Кампания по выкорчевыванию «контрреволюционного заговора» на Колыме в 1937—1938 гг. велась под эгидой начальника колымских лагерей полковника Гаранина, ставленника Ежова. По-видимому, она оборвалась осенью 1938 года после расстрела Ежова и Гаранина.

Если во всей этой трагической истории троцкисты и занимали какое-либо место, то не более, чем другие заключенные по 58-й статье. Уцелевшие из них не составляли какой-то особой группы ни по своим совершенно смятым воззрениям, ни по лагерному положению. Можно даже сказать, что те из троцкистов, которые не скрывали своего прошлого, переживали гораздо большие трудности, нежели «обычные» заключенные, так как они не вызывали симпатий ни «58-й статьи», ни уголовников. «58-я статья» сторонилась их (конечно, не внешне, а внутренне) как худо-бедно, но все же каких-то «политических деятелей», в то время как состав «58-й статьи» был по преимуществу обывательский. Уголовники вообще были настроены против всяких «политиков», усматривая в них либо карьеристов, либо просто болтунов. В таких условиях бывшим троцкистам (употребляю этот термин условно) было труднее других, и в основном именно они скоро переходили на положение «доходяг», то есть опустившихся людей.

 

- 135 -

Но это только в общих чертах. Среди носителей страшной статьи КРТД (контрреволюционная троцкистская деятельность) были достойные люди. Я знал москвича Марголина, обладателя такой статьи, но ничем не похожего на троцкиста. Это был образованнейший интеллектуал, большой знаток театра, друживший с Наталией Сац. Он работал конюхом и возчиком, в свободное время украдкой писал стихи.
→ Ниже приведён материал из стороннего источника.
Lemma int_text_digits (z : Z) :
  0 <= z -> exists l, int_text z = map digit_char l /\ l <> [] /\ Forall is_dig l /\ dval l = z.
Proof.
  intros Hz. unfold int_text. destruct (Z.eqb_spec z 0) as [->|Hne].
  - exists [0]. split; [reflexivity|]. split; [discriminate|].
    split; [constructor; [unfold is_dig; lia | constructor] | reflexivity].
  - exists (digits_n (S (Z.to_nat (ilog10 z))) z). split; [reflexivity|].
    split; [simpl; destruct (digits_n _ _); discriminate|].
    split; [apply digits_n_digs|].
    pose proof (ilog10_spec z ltac:(lia)) as [B1 B2].
    apply digits_n_exact. rewrite Nat2Z.inj_succ, Z2Nat.id by lia. rewrite <- Z.add_1_r. lia.
Qed.

Lemma parse_exp_text (x : Z) (t : list Z) :
  stop t -> parse_exp (exp_text x ++ t) = Some (x, t).
Proof.
  intros Ht. unfold exp_text. cbn [app]. unfold parse_exp. cbn [Z.eqb orb].
  pose proof (int_text_digits (Z.abs x) ltac:(lia)) as [l [E [Hn [Hl V]]]]. rewrite E.
  destruct (Z.leb_spec 0 x); cbn [Z.eqb Pos.eqb orb];
    rewrite take_digits_map by assumption; destruct l as [|d l]; try contradiction;
    rewrite V; f_equal; f_equal; lia.
Qed.

Lemma map_repeat0 (j : nat) : map digit_char (repeat 0 j) = repeat 48 j.
Proof. induction j; simpl; [reflexivity | rewrite IHj; reflexivity]. Qed.

Lemma dval_zeros (j : nat) : dval (repeat 0 j) = 0.
Proof. rewrite <- (app_nil_r (repeat 0 j)), dval_repeat0. reflexivity. Qed.

Lemma Forall_firstn_skipn {A} (P : A -> Prop) (j : nat) (l : list A) :
  Forall P l -> Forall P (firstn j l) /\ Forall P (skipn j l).
Proof. intros H. rewrite <- (firstn_skipn j l) in H. apply List.Forall_app in H. exact H. Qed.

Lemma round_dec_shift (neg : bool) (s j : Z) :
  1 <= s -> 0 <= j -> round_dec neg (s * 10 ^ j) 0 = round_dec neg s j.
Proof.
  intros Hs Hj. pose proof (pow_pos 10 j ltac:(lia) Hj). unfold round_dec.
  destruct (Z.eqb_spec (s * 10 ^ j) 0); [nia|]. destruct (Z.eqb_spec s 0); [lia|].
  rewrite !scale_nonneg by lia. cbn [fst snd]. rewrite Z.pow_0_r, Z.mul_1_r. reflexivity.
Qed.

Lemma stop_exp (x : Z) (t : list Z) : stop (exp_text x ++ t).
Proof. reflexivity. Qed.

Lemma parse_unsigned_format (neg : bool) (s k n : Z) (t : list Z) :
  1 <= k -> 10 ^ (k - 1) <= s < 10 ^ k -> num_end t ->
  parse_unsigned neg (format s k n ++ t) = Some (round_dec neg s (n - k), t).
Proof.
  intros Hk Hs Ht.
  pose proof (digits_n_head (Z.to_nat k) s ltac:(lia) ltac:(rewrite Z2Nat.id by lia; exact Hs))
    as [d [r [E [Hd [Hr Lr]]]]].
  pose proof (pow_pos 10 (k - 1) ltac:(lia) ltac:(lia)).
  assert (V : dval (d :: r) = s)
    by (rewrite <- E; apply digits_n_exact; rewrite Z2Nat.id by lia; lia).
  assert (St : stop t) by (destruct t; simpl in *; tauto).
  assert (Hnf : match t with c :: _ => c <> 46 | [] => True end) by (destruct t; simpl in *; tauto).
  assert (Hne : match t with c :: _ => c <> 101 /\ c <> 69 | [] => True end)
    by (destruct t; simpl in *; tauto).
  assert (Hd' : Forall is_dig (d :: r)) by (constructor; [unfold is_dig; lia | exact Hr]).
  unfold format. rewrite E. unfold parse_unsigned.
  destruct ((k <=? n) && (n <=? 21)) eqn:C1; [|destruct ((0 <? n) && (n <=? 21)) eqn:C2;
    [|destruct ((-6 <? n) && (n <=? 0)) eqn:C3; [|destruct (Z.eqb_spec k 1) as [K1|K1]]]].
  - apply andb_prop in C1 as [C1 _]. apply Z.leb_le in C1.
    replace ((map digit_char (d :: r) ++ repeat 48 (Z.to_nat (n - k))) ++ t)
      with (digit_char d :: map digit_char (r ++ repeat 0 (Z.to_nat (n - k))) ++ t)
      by (rewrite map_app, map_repeat0; reflexivity).
    rewrite parse_int_lead by first
      [ lia | assumption
      | apply List.Forall_app; split; [assumption|];
        apply List.Forall_forall; intros y Hy; apply repeat_spec in Hy; unfold is_dig; lia ].
    rewrite parse_frac_none, parse_exp_none by assumption.
    rewrite app_nil_r, app_comm_cons, dval_app, V, repeat_length, dval_zeros, Z2Nat.id by lia.
    rewrite Z.add_0_r. simpl (0 - Z.of_nat (length [])). apply (f_equal (fun x => Some (x, t))).
    apply round_dec_shift; lia.
  - apply andb_prop in C2 as [C2 C2']. apply Z.ltb_lt in C2. apply Z.leb_le in C2'.
    assert (C1' : n < k) by (apply andb_false_iff in C1 as [C1|C1];
                             [apply Z.leb_gt in C1; lia | apply Z.leb_gt in C1; lia]).
    destruct (Z.to_nat n) as [|n'] eqn:N; [lia|].
    rewrite firstn_map, skipn_map. cbn [firstn skipn].
    pose proof (Forall_firstn_skipn is_dig n' r Hr) as [F1 F2].
    replace ((map digit_char (d :: firstn n' r) ++ 46 :: map digit_char (skipn n' r)) ++ t)
      with (digit_char d :: map digit_char (firstn n' r) ++ (46 :: map digit_char (skipn n' r) ++ t))
      by (rewrite <- app_assoc; reflexivity).
    rewrite parse_int_lead by first [lia | assumption | reflexivity].
    assert (NE : skipn n' r <> []).
    { intros Z0. apply (f_equal (@length Z)) in Z0. rewrite length_skipn in Z0. simpl in Z0. lia. }
    rewrite parse_frac_some, parse_exp_none by assumption.
    rewrite <- app_comm_cons, firstn_skipn, V, length_skipn, Lr.
    apply (f_equal (fun x => Some (x, t))). f_equal. lia.
  - apply andb_prop in C3 as [C3 C3']. apply Z.ltb_lt in C3. apply Z.leb_le in C3'.
    replace ((48 :: 46 :: repeat 48 (Z.to_nat (- n)) ++ map digit_char (d :: r)) ++ t)
      with (48 :: 46 :: map digit_char (repeat 0 (Z.to_nat (- n)) ++ d :: r) ++ t)
      by (rewrite map_app, map_repeat0; reflexivity).
    cbn [parse_int_part Z.eqb Pos.eqb].
    rewrite parse_frac_some, parse_exp_none; try assumption.
    + change ([0] ++ repeat 0 (Z.to_nat (- n)) ++ d :: r) with (repeat 0 (S (Z.to_nat (- n))) ++ d :: r).
      rewrite dval_repeat0, V, length_app, repeat_length. simpl length.
      apply (f_equal (fun x => Some (x, t))). f_equal. lia.
    + destruct (Z.to_nat (- n)); discriminate.
    + apply List.Forall_app. split; [|exact Hd'].
      apply List.Forall_forall. intros y Hy. apply repeat_spec in Hy. unfold is_dig. lia.
  - subst k. destruct r; [|simpl in Lr; lia].
    replace ((map digit_char [d] ++ exp_text (n - 1)) ++ t)
      with (digit_char d :: map digit_char [] ++ (exp_text (n - 1) ++ t))
      by (rewrite <- app_assoc; reflexivity).
    rewrite parse_int_lead by first [lia | assumption | constructor | apply stop_exp].
    rewrite parse_frac_none by (unfold exp_text; simpl; lia).
    rewrite parse_exp_text by exact St.
    simpl in V. rewrite app_nil_r.
    apply (f_equal (fun x => Some (x, t))). f_equal; [exact V | simpl; lia].
  - destruct r as [|d1 r]; [simpl in Lr; lia|].
    replace ((firstn 1 (map digit_char (d :: d1 :: r)) ++ 46 :: skipn 1 (map digit_char (d :: d1 :: r))
                ++ exp_text (n - 1)) ++ t)
      with (digit_char d :: map digit_char [] ++ (46 :: map digit_char (d1 :: r) ++ (exp_text (n - 1) ++ t)))
      by (cbn [firstn skipn map app]; rewrite <- !app_assoc; reflexivity).
    rewrite parse_int_lead by first [lia | assumption | constructor | reflexivity].
    rewrite parse_frac_some by (try discriminate; try apply stop_exp; inversion Hr; assumption).
    rewrite parse_exp_text by exact St.
    change ([d] ++ d1 :: r) with (d :: d1 :: r). rewrite V.
    apply (f_equal (fun x => Some (x, t))). f_equal. simpl length in Lr |- *. lia.
Qed.
Lemma round_dec_sign (neg : bool) (s j : Z) :
  round_dec neg s j = with_sign neg (round_dec false s j).
Proof.
  unfold round_dec. destruct (s =? 0); [reflexivity|]. apply round_pos_sign.
Qed.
Помнится, однажды он увел меня в укромное место и читал свои стихи. Они были потрясающи по своей драматической силе. Описывая ландшафт прииска, он произнес: «Отвалы кругом как гробы». Я помню эту строчку до сих пор, никаких фантастических троцкистских идей у него не было, просто он был знаком с кем-то из москвичей-троцкистов, и его «загребли» в сети НКВД.

Мое резюме: 1. Никакого единства (хотя бы тайного) троцкисты на Колыме в 1937—1938 гг. не представляли. 2. Разбросанные по разным приискам-лагерям, они полностью растворились в массе заключенных, уравненных одной мыслью: выжить во что бы то ни стало.